The on-demand computing model in itself is a dilemma. With the on-demand utility model, enterprises often gain a self-service interface so users can self-provision an application, or extra storage from an Infrastructure as a Service provider. This empowers users and speeds up projects.
The flip side: Such services may be too easy to consume. Burton Group Inc. analyst Drue Reeves, shared a story of a CIO receiving bills for 25 different people in his company with 25 different accounts with cloud services providers. Is finance aware of this, or will it be in for a sticker shock?
Lack of governance can thus be a problem. The finance department may have to address users simply putting services on a credit card, and there's also the issue of signing up for services without following corporate-mandated procedures and policies for security and data privacy. Does the information being put in the cloud by these rogue users contain sensitive data? Does the cloud provider have any regulatory compliance responsibility, and if not, then is it your problem?
There are several other big what-ifs regarding providers. For example, do they have service-level agreements (SLAs)? Can you get an SLA that covers security parameters, data privacy, reliability/availability and uptime, data and infrastructure transparency?
"You can't see behind the [cloud providers'] service interface so you don't know what their storage capabilities really are, what their infrastructure really is ... so how can you make SLA guarantees [to users]?" said Anne Thomas-Manes, an analyst at Midvale, Utah-based Burton Group.
Furthermore, would the provider be able to respond to an e-discovery request? "Is that on the SLA, and is that information classified, easily accessible and protected?" she asked.
For some companies, a lack of an SLA is not an issue. For CNS Response Inc., a psychopharmacology lab service that provides a test for doctors to match the appropriate drug to a behavioral problem, not having an SLA with Saleforce.com Inc. was a moot point.

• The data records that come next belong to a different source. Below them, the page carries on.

(** X18.  On a canvas for which no 2D context was obtained, no handler
    ever reaches the context: whatever the user does, only [onStroke]
    callbacks are added to what was drawn. *)
Theorem no_context_no_drawing (evs : list DrawEvent) (d : Drawing) :
  contextRef d = false →
  filter on_canvas (drawn (draw_steps evs d)) = filter on_canvas (drawn d).
Proof.
  revert d. induction evs as [|e evs IH]; intros d Hctx; [done|].
  destruct (draw_step_no_context e d Hctx) as [Hctx' Hdrawn].
  simpl. by rewrite (IH _ Hctx'), Hdrawn.
Qed.

(** A press, a move, a release and a clear without a context. *)
Lemma no_context_no_drawing_witness :
  contextRef drawing_without_context = false
  ∧ drawn (draw_steps [PointerDown (Mouse 1 1); PointerMove (Mouse 2 3); PointerUp;
                       ClickClear] drawing_without_context)
    = [OnStroke]
  ∧ filter on_canvas
      (drawn (draw_steps [PointerDown (Mouse 1 1); PointerMove (Mouse 2 3); PointerUp;
                          ClickClear] drawing_without_context))
    = [].
Proof.
  split; [reflexivity|]. split; [reflexivity|].
  exact (no_context_no_drawing
           [PointerDown (Mouse 1 1); PointerMove (Mouse 2 3); PointerUp; ClickClear]
           drawing_without_context eq_refl).
Defined.

(** ** Errors, mode switches and late audio *)

(** X19.  A channel error tears the session down exactly as a remote
    close or a user stop does: [onerror] makes the calls of [stopSession]
    after one [console.error], and leaves every field of the state as
    [stopSession] leaves it. *)
Theorem error_tears_down_like_stop (w : World) :
  since w (onerror w) = ConsoleError "Session error:" :: since w (stopSession w)
  ∧ set_trace [] (onerror w) = set_trace [] (stopSession w)
  ∧ set_trace [] (onclose w) = set_trace [] (stopSession w).
Proof.
  split; [|split; [|reflexivity]].
  - rewrite (since_app _ _ _ (stopSession_trace w)).
    apply since_app. unfold onerror. rewrite stopSession_trace. simpl.
    by rewrite <- app_assoc.
  - unfold onerror, stopSession, emit, emits.
    destruct w as [a c tm ts cv cam se ac so nx fr nn tr]. simpl.
    by destruct se, fr.
Qed.

(** X20.  Clicking a tracking-mode button while a session is active
    runs [stopSession] first, making exactly its calls, and then records
    the mode: the handle, the timer and the live set are cleared and the
    session is no longer active. *)
Theorem mode_switch_stops_session (m : TrackingMode) (w : World) :
  isActive w = true →
  trackingMode (click_mode m w) = m
  ∧ since w (click_mode m w) = since w (stopSession w)
  ∧ sessionRef (click_mode m w) = None
  ∧ frameIntervalRef (click_mode m w) = None
  ∧ sourcesRef (click_mode m w) = []
  ∧ isActive (click_mode m w) = false.
Proof.
  intros Hactive.
  destruct (click_mode_stops m w Hactive) as (Hsession & Htimer & Hsources & _).
  split; [reflexivity|]. split; [by unfold click_mode; rewrite Hactive|].
  repeat (split; [done|]).
  unfold click_mode. by rewrite Hactive.
Qed.

(** The active session with three buffers queued, switched to the
    sketchbook. *)
Lemma mode_switch_stops_session_witness :
  isActive three_queued = true
  ∧ trackingMode (click_mode physical three_queued) = physical
  ∧ sessionRef (click_mode physical three_queued) = None.
Proof.
  split; [reflexivity|].
  destruct (mode_switch_stops_session physical three_queued eq_refl)
    as (Hmode & _ & Hsession & _).
  split; [exact Hmode | exact Hsession].
Defined.

Section Late.
Variable decodeAudioData : string → AudioBuffer.

(** X21.  A buffer that arrives when the output clock has reached or
    passed the cursor (nothing is queued ahead) is scheduled at the clock's
    current time: it plays at once, after whatever gap there was. *)
Theorem late_buffer_plays_at_once (c : Clock) (m : Message) (b : AudioBuffer) (w : World) :
  audio_of decodeAudioData m = Some b →
  (nextStartTimeRef w <= currentTime c)%Q →
  schedule (since w (onmessage decodeAudioData c m w))
  = [(Qmax (nextStartTimeRef w) (currentTime c), duration b)]
  ∧ (Qmax (nextStartTimeRef w) (currentTime c) == currentTime c)%Q.
Proof.
  intros Haudio Hlate. split; [|by apply Q.max_r].
  rewrite (since_app _ _ _ (onmessage_trace decodeAudioData c m w)).
  rewrite Haudio, schedule_app. simpl.
  destruct (flagged m); [by rewrite schedule_stops | done].
Qed.
End Late.

(** The first buffer of the live session: the cursor is 0, the clock
    reads 5. *)
Lemma late_buffer_plays_at_once_witness :
  audio_of sample_decode (audio_message "ab") = Some (sample_decode "ab")
  ∧ (nextStartTimeRef live_session <= currentTime (at_time 5))%Q
  ∧ (Qmax (nextStartTimeRef live_session) (currentTime (at_time 5))
     == currentTime (at_time 5))%Q.
Proof.
  assert (Hlate : (nextStartTimeRef live_session <= currentTime (at_time 5))%Q)
    by (vm_compute; discriminate).
  split; [reflexivity|]. split; [exact Hlate|].
  exact (proj2 (late_buffer_plays_at_once sample_decode (at_time 5) (audio_message "ab")
                  (sample_decode "ab") live_session eq_refl Hlate)).
Defined.

(** ** The cursor across sessions, over every handler *)

Section Cursor.
Variable decodeAudioData : string → AudioBuffer.
Variable toDataURL : Canvas → string → Q → string.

"We were already experiencing a lot of downtime before we went to Saleforce.com, so we knew what they could provide would be better, and it has been," said Mark Desrosiers, senior vice president, commercialization at Costa Mesa, Calif.-based CNS. And, in fact, it has helped: CNS cut the delivery time of test results from two to four days down to 11 minutes on average.

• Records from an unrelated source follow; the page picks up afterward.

(** * SeekBar (src/js/control-bar/progress-control/seek-bar.js)

    A shallow embedding of video.js' [SeekBar] component and of the
    player it drives, with the properties of its percent computation,
    its scrub session (mouse down / move / up), its keyboard steps and
    its throttled display update.

    JavaScript numbers are IEEE 754 binary64 values; they are modelled
    by Rocq's primitive [float], whose operations are the binary64 ones
    ([NaN], signed zeros and infinities included).  Universal facts
    about them go through [Prim2SF] and the [SpecFloat] definitions. *)

From Stdlib Require Import Floats ZArith Lia List Bool String.
Import ListNotations.

Set Warnings "-inexact-float".

Local Open Scope float_scope.

(** ** The player, as the seek bar sees it *)

Module Player.

(** The calls by which the seek bar changes the player. *)
Inductive call : Type :=
| CurrentTime (seconds : float)   (* player.currentTime(seconds) *)
| Play                            (* player.play() *)
| Pause                           (* player.pause() *)
| Scrubbing (isScrubbing : bool). (* player.scrubbing(isScrubbing) *)

Definition call_eqb (a b : call) : bool :=
  match a, b with
  | Play, Play | Pause, Pause => true
  | Scrubbing x, Scrubbing y => Bool.eqb x y
  | CurrentTime x, CurrentTime y => PrimFloat.Leibniz.eqb x y
  | _, _ => false
  end.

But is this good enough for a large enterprise? That question remains, and experts said it will be up to customers to push vendors to provide appropriate SLAs.

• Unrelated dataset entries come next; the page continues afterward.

(** * Live weather dashboard: the fetchers of [app.py] and [fetch_weather.py]

    A shallow embedding of the two Python modules of the repository and the
    properties of their current-conditions projection and of the per-day
    forecast aggregation.

    Layout:
    - [Py]: the Python values a parsed JSON body is made of, and the
      built-in operations the sources apply to them ([dict.get], subscripts,
      truthiness, [min], [max], [sum], [sorted], slices, [Counter]);
    - [Http]: the [requests] calls, as a logged query to a server oracle;
    - [App]: [app.py] ([get_weather], [get_forecast], the script itself);
    - [FetchWeather]: [fetch_weather.py] ([get_weather], the command line);
    - the theorems. *)

From Stdlib Require Import QArith Qround Qabs Ascii String.
From stdpp Require Import gmap strings list sorting.

Open Scope Z_scope.
Set Warnings "-clear-no-such-hyp".

(** ** Python values and built-ins *)
Module Py.

(** What [resp.json()] returns: [None], [bool], a number, [str], [list] or
    [dict].  A number is the exact rational value of a finite [int] or
    [float]; an [int] and a [float] of equal value are the same number here,
    and [NaN] and the infinities, which [json.loads] accepts as well, have
    no counterpart: the theorems speak of bodies without them.  A [dict] is
    the list of its bindings, one for each key. *)
#[warnings="-register-all"]
Inductive json : Type :=
| JNull
| JBool (b : bool)
| JNum (q : Q)
| JStr (s : string)
| JArr (xs : list json)
| JObj (kvs : list (string * json)).

(** The exceptions the fetchers can raise. *)
Inductive exn : Type :=
| KeyError (k : string)
| IndexError
| TypeError
| AttributeError
| ValueError
| OverflowError
| RuntimeError (msg : string)
| RequestException
| HTTPError (status : Z)
| JSONDecodeError.

Inductive result (A : Type) : Type :=
| Ok (a : A)
| Raise (e : exn).
Arguments Ok {A} a.
Arguments Raise {A} e.

#[global] Instance result_ret : MRet result := fun _ a => Ok a.
#[global] Instance result_bind : MBind result := fun _ _ f m =>
  match m with Ok a => f a | Raise e => Raise e end.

In fact, a big message at the show was pushing vendors to do such things as:
Have open application programming interfaces (APIs). There is an inability to monitor and manage APIs on many levels. Customers cannot see where their data resides at their cloud provider, and more importantly, there is no application or service management layer to gain visibility into the performance and management of the application.
"There has to be a management layer so customers can see what and where their assets are for the cloud, what systems are used by which applications," Reeves said. "Just think of the cloud as your own data center."
Create fair licensing schemes. Enterprises should be pushing cloud providers to move away from licensing based on physical hardware and compute resources to licenses based on virtual CPUs, managed or installed instances and user seats, said Burton Group analyst Chris Wolf.
Which brings up another significant what-if: What happens to your data in a legal entanglement?
What if you miss paying a bill, or decide not to pay a bill for various reasons, like dissatisfaction with the service? Do you lose your data? Is access to your data put on hold?
There are a lot of questions as to who ultimately owns the data for e-discovery purposes, or if you decide to switch providers. Will you have to start all over if you didn't put the code in escrow, for example?
Cloud computing touts many benefits, but Burton experts said enterprises need to be aware of the what-ifs: What does this really mean for my bottom line, how do I govern this, who really has access to my data and what do the cloud computing providers really have to offer?